The actions of Vodacom are fraudulent; they added the WASP charges to my Vodacom account without confirming whether I have in fact subscribed to these WASP providers; without asking for proof of my subscription; and without asking for an invoice that detailed the services I allegedly used and proof of such services having been rendered.
Despite my earlier complaints, in January this year, I received another billing item on my Vodacom account – for R114.14 for “Vodafone live!”. I have not subscribed to it and have not received any contract for this billed subscription. I have not given Vodacom or Vodafone live!, permission to bill me for this supposed subscription in the amount of R114.14 per month, or to deduct it from my Vodacom account.
This constitutes yet another fraudulent transaction by Vodacom/Vodafone. This is how it is advertised on Google: “Vodafone live! is a treasure trove of mobile entertainment. You can download music and cellphone games, watch mobile TV and so much more. Available to all Vodacom customers, you can access Vodafone live! Directly from your cellphone – and best of all, browsing is free.
“1. Vodafone live! is free to browse. 2. A content fee is payable for content bought. 3. The user is always advised of the content fee payable for content and such user must first accept the cost prior to downloading content. 4. An SMS sent to 31116 is free. 5. A WAP-enabled cell phone is required to access Vodafone live! content.”

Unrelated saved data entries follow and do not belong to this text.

(* ================================================================== *)
(** ** JavaScript values *)
(* ================================================================== *)

(** Numbers are the integral ones; the results of [Number(...)], which may
    be fractional or NaN, have the type [jsnumber] below. *)
Inductive jsval : Type :=
| JUndefined
| JNull
| JBool (b : bool)
| JNum (z : Z)
| JStr (s : string)
| JArr (l : list jsval)
| JObj (o : list (string * jsval)).

(** A plain object: its own enumerable string-keyed properties, in
    insertion order, every key at most once.  Insertion order is the order
    in which JavaScript enumerates the keys that are not integer-like; the
    integer-like keys (["2"], ["10"]) would come first, in ascending
    order. *)
Definition jsobj : Type := list (string * jsval).

(** ToBoolean. *)
Definition truthy (v : jsval) : bool :=
  match v with
  | JUndefined | JNull => false
  | JBool b => b
  | JNum z => negb (z =? 0)
  | JStr s => negb (s =? "")%string
  | JArr _ | JObj _ => true
  end.

Definition Z_to_string (z : Z) : string := NilZero.string_of_int (Z.to_int z).

(** ToString, as a template literal and [URLSearchParams] apply it.  An
    array is joined with commas, [null] and [undefined] elements giving the
    empty string. *)
Fixpoint toString (v : jsval) : string :=
  match v with
  | JUndefined => "undefined"
  | JNull => "null"
  | JBool true => "true"
  | JBool false => "false"
  | JNum z => Z_to_string z
  | JStr s => s
  | JArr l =>
      String.concat ","
        ((fix elems (l : list jsval) : list string :=
            match l with
            | [] => []
            | x :: r =>
                match x with
                | JUndefined | JNull => ""
                | _ => toString x
                end :: elems r
            end) l)
  | JObj _ => "[object Object]"
  end.

(** The result of [Number(v)]: an integer, or some other number (a
    fraction, an infinity or NaN), which is never [===] to an array
    length. *)
Inductive jsnumber : Type :=
| NInt (z : Z)
| NOther.

(** [n === p] for an array length [n]. *)
Definition length_strict_eq (n : nat) (p : jsnumber) : bool :=
  match p with
  | NInt z => Z.of_nat n =? z
  | NOther => false
  end.

(** *** Property access on plain objects *)

(** [o[k]] *)
Fixpoint obj_get (k : string) (o : jsobj) : jsval :=
  match o with
  | [] => JUndefined
  | (k', v) :: r => if (k' =? k)%string then v else obj_get k r
  end.

(** [_.has(o, k)] *)
Fixpoint obj_has (k : string) (o : jsobj) : bool :=
  match o with
  | [] => false
  | (k', _) :: r => if (k' =? k)%string then true else obj_has k r
  end.

(** [o[k] = v]: an existing property keeps its place, a new one goes last. *)
Fixpoint obj_set (k : string) (v : jsval) (o : jsobj) : jsobj :=
  match o with
  | [] => [(k, v)]
  | (k', v') :: r =>
      if (k' =? k)%string then (k, v) :: r else (k', v') :: obj_set k v r
  end.

(** [delete o[k]] *)
Fixpoint obj_delete (k : string) (o : jsobj) : jsobj :=
  match o with
  | [] => []
  | (k', v) :: r =>
      if (k' =? k)%string then obj_delete k r else (k', v) :: obj_delete k r
  end.

(** [Object.assign(target, source)] *)
Definition obj_assign (target source : jsobj) : jsobj :=
  fold_left (fun t kv => obj_set (fst kv) (snd kv) t) source target.

(** *** Strings *)

Definition slash : ascii := "/"%char.

(** [s.split(c)] for a one-character separator. *)
Fixpoint split_char (c : ascii) (s : string) : list string :=
  match s with
  | EmptyString => [""]
  | String a r =>
      if Ascii.eqb a c then "" :: split_char c r
      else match split_char c r with
           | h :: t => String a h :: t
           | [] => [String a ""]
           end
  end.

(** [s.replace(/c/g, d)] for single characters. *)
Fixpoint replace_all_char (c d : ascii) (s : string) : string :=
  match s with
  | EmptyString => EmptyString
  | String a r => String (if Ascii.eqb a c then d else a) (replace_all_char c d r)
  end.

(** [s.replace(/^(p)/, '')] for a literal [p]. *)
Definition strip_prefix (p s : string) : string :=
  if prefix p s
  then substring (String.length p) (String.length s - String.length p) s
  else s.

(** [s.lastIndexOf(c)] counted from position [i] of the whole string; -1
    when [c] does not occur. *)
Fixpoint lastIndexOf_from (c : ascii) (s : string) (i : Z) : Z :=
  match s with
  | EmptyString => -1
  | String a r =>
      let later := lastIndexOf_from c r (i + 1) in
      if 0 <=? later then later
      else if Ascii.eqb a c then i else -1
  end.

Definition lastIndexOf (c : ascii) (s : string) : Z := lastIndexOf_from c s 0.

(** [s.slice(0, e)]: a negative [e] counts from the end of the string. *)
Definition slice0 (s : string) (e : Z) : string :=
  let len := Z.of_nat (String.length s) in
  let e' := if e <? 0 then Z.max (len + e) 0 else Z.min e len in
  substring 0 (Z.to_nat e') s.

(** No occurrence of [c] in [s]. *)
Fixpoint no_char (c : ascii) (s : string) : bool :=
  match s with
  | EmptyString => true
  | String a r => negb (Ascii.eqb a c) && no_char c r
  end.

(* ================================================================== *)
(** ** Exceptions and results *)
(* ================================================================== *)

(** A thrown [Error]: its [name], its [message], and whether it is an
    instance of [stacExtension.errors.InvalidSortPropertyError]. *)
Record exn : Type := mkExn
  { exn_name : string;
    exn_message : string;
    exn_invalidSort : bool }.

(** [String(err)], that is [Error.prototype.toString]. *)
Definition exn_toString (e : exn) : string :=
  if (exn_name e =? "")%string then exn_message e
  else if (exn_message e =? "")%string then exn_name e
  else exn_name e ++ ": " ++ exn_message e.

Definition TypeError (msg : string) : exn := mkExn "TypeError" msg false.
Definition Error (msg : string) : exn := mkExn "Error" msg false.

Inductive result (A : Type) : Type :=
| Ok (a : A)
| Throw (e : exn).
Arguments Ok {A} a.
Arguments Throw {A} e.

• Here is an example of a similar incident reported to consumer website Hello Peter by “WH Hough” another unhappy Vodacom customer in January 2017: “Since October 2016 I have unsuccessfully tried to cancel a Vodafone live! subscription on my Vodacom contract. I have used the 082111 service and have been into the Vodacare Shop in Century City in November to do this. I… am still being charged for this service for January 2017.
“The Vodacom call centre is not available and I have held on for 45 minutes to speak to a consultant, without any success. I have smsed STOP ALL to 31050 on numerous occasions and received feedback that I am not subscribed to any value-added service, yet the Vodafone live! subscription still gets added to my monthly statement. WH Hough.”
I have provided all the above information to the SAPS for further investigation as I believe it contains enough evidence to warrant the directors of these WASPA services, and Vodacom’s directors and executives, being charged with fraud and theft and various other offences.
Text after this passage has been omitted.